Lauren and her boyfriend Tyler are in the business of buying distressed properties in the ghetto and converting them into high-class residential condos. Lauren’s friend Ashley––whose defiantly purple-dyed hair-ends practically scream, “Hi there, audience! I’m the quirky and alternative BFF!”––wants to film the couple as they inspect derelict buildings, in the hopes of turning the footage into a documentary. But Michael Madsen, a menacing torturer who refers to himself as the “Brazen Bull” for reasons that are way too stupid to go into, locks the trio in one of the buildings and commences all manner of boring-ass harassment.
The problems with The Brazen Bull are legion. The script is flat-out silly, with contrived drama and illogical outbursts of emotion taking the place of actual character development. The characters seem most apt to scream at each other when there’s nothing much else going on, which turns out to be most of the time. The acting is zany and unpredictable, ranging from subdued to ultra-hammy, regardless of context. Lauren, the female lead, is played by Ashley Tisdale’s older sister Jennifer, of Dark Ride (anti)fame. She turns in a pinched, agonizingly screechy non-performance that practically wilts the screen. It’s like she won the role through Scream Queens or something.

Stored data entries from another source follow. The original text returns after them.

(** What the kernel and the shared state answer to a user process. *)
Definition uanswer (e : uenv) (s : shared) (c : ucall) (a : uans) : Prop :=
  match c with
  | Sysconf => u_ret a = ps
  | IoctlCopyMem _ _ => 0 <= u_ret a -> u_phy a = raw /\ u_size a = sz
  | MmapMcs _ _ addr => u64 (u_ret a) = UserMsg.MAP_FAILED \/ u64 (u_ret a) = ue_va e + addr
  | SemOpen name => u_ret a = if strcmp0 name (SEM_USER_TO_MICAD 0) then ue_u2m e else ue_m2u e
  | ReadField f => u_ret a = field f s
  | CopyOut addr n => u_bytes a = mem_read (addr - ue_va e) n (sh_mem s)
  | _ => True
  end.
Definition manswer (s : shared) (c : mcall) (a : uans) : Prop :=
  match c with User (ReadField f) => u_ret a = field f s | _ => True end.
Definition meffect (c : mcall) (s : shared) : option shared :=
  match c with
  | User c => effect (us_sem_user_to_micad svc) (us_sem_micad_to_user svc) 0 c s
  | RpmsgSend p l => Some (set_chan (to_rtos s ++ [(p, l)]) (to_host s) s)
  | _ => Some s
  end.

Abbreviation uprog := (uio (Z * option (list Z * Z))).
Record config := Config {
  users : list (uenv * uprog);
  tx : mio unit;
  rx : option (mio Z);
  sh : shared;
}.

(** One call of one party.  [rpmsg_send] may fail, which micad's thread does not
    notice.  The client OS takes a message, reads the data and puts the answer behind
    the data area; the greeting of [umt_service_init], which has the address 0, it
    takes without an answer. *)
Inductive step : config -> config -> Prop :=
| step_user cfg i e c k a s' :
    users cfg !! i = Some (e, Call c k) ->
    effect (ue_u2m e) (ue_m2u e) (ue_va e) c (sh cfg) = Some s' -> uanswer e (sh cfg) c a ->
    step cfg (Config (<[i := (e, k a)]> (users cfg)) (tx cfg) (rx cfg) s')
| step_tx cfg c k a s' :
    tx cfg = Call c k -> meffect c (sh cfg) = Some s' -> manswer (sh cfg) c a ->
    step cfg (Config (users cfg) (k a) (rx cfg) s')
| step_tx_dropped cfg p l k a :
    tx cfg = Call (RpmsgSend p l) k ->
    step cfg (Config (users cfg) (k a) (rx cfg) (set_dropped (sh cfg)))
| step_rx_start cfg n rest :
    rx cfg = None -> to_host (sh cfg) = n :: rest ->
    step cfg (Config (users cfg) (tx cfg) (Some (rpmsg_rx_umt_callback svc n))
                (set_chan (to_rtos (sh cfg)) rest (sh cfg)))
| step_rx cfg c k a s' :
    rx cfg = Some (Call c k) -> meffect c (sh cfg) = Some s' -> manswer (sh cfg) c a ->
    step cfg (Config (users cfg) (tx cfg) (Some (k a)) s')
| step_rx_end cfg r :
    rx cfg = Some (Ret r) -> step cfg (Config (users cfg) (tx cfg) None (sh cfg))
| step_rtos cfg p l rest :
    to_rtos (sh cfg) = (p, l) :: rest -> p <> 0 ->
    let ans := reply (mem_read p l (sh_mem (sh cfg))) in
    step cfg (Config (users cfg) (tx cfg) (rx cfg)
      (set_chan rest (to_host (sh cfg) ++ [zlen ans])
        (set_mem (mem_write (p + OPENAMP_SHM_COPY_SIZE) ans (sh_mem (sh cfg))) (sh cfg))))
| step_rtos_greeting cfg l rest :
    to_rtos (sh cfg) = (0, l) :: rest ->
    step cfg (Config (users cfg) (tx cfg) (rx cfg) (set_chan rest (to_host (sh cfg)) (sh cfg))).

The first 30 minutes consist primarily of the threesome exploring the old building, getting occasionally separated, only so they can be reunited moments later by an inevitable jump scare. Once Madsen captures and begins torturing the characters, the movie tries to bring the torture-porn pain via a handful of insert shots of cheap prosthetics. But ultimately, the plot is pot-committed to finding out Madsen’s super-secret motive, and he spends the last hour of the flick whining and bitching like a goth girl in therapy.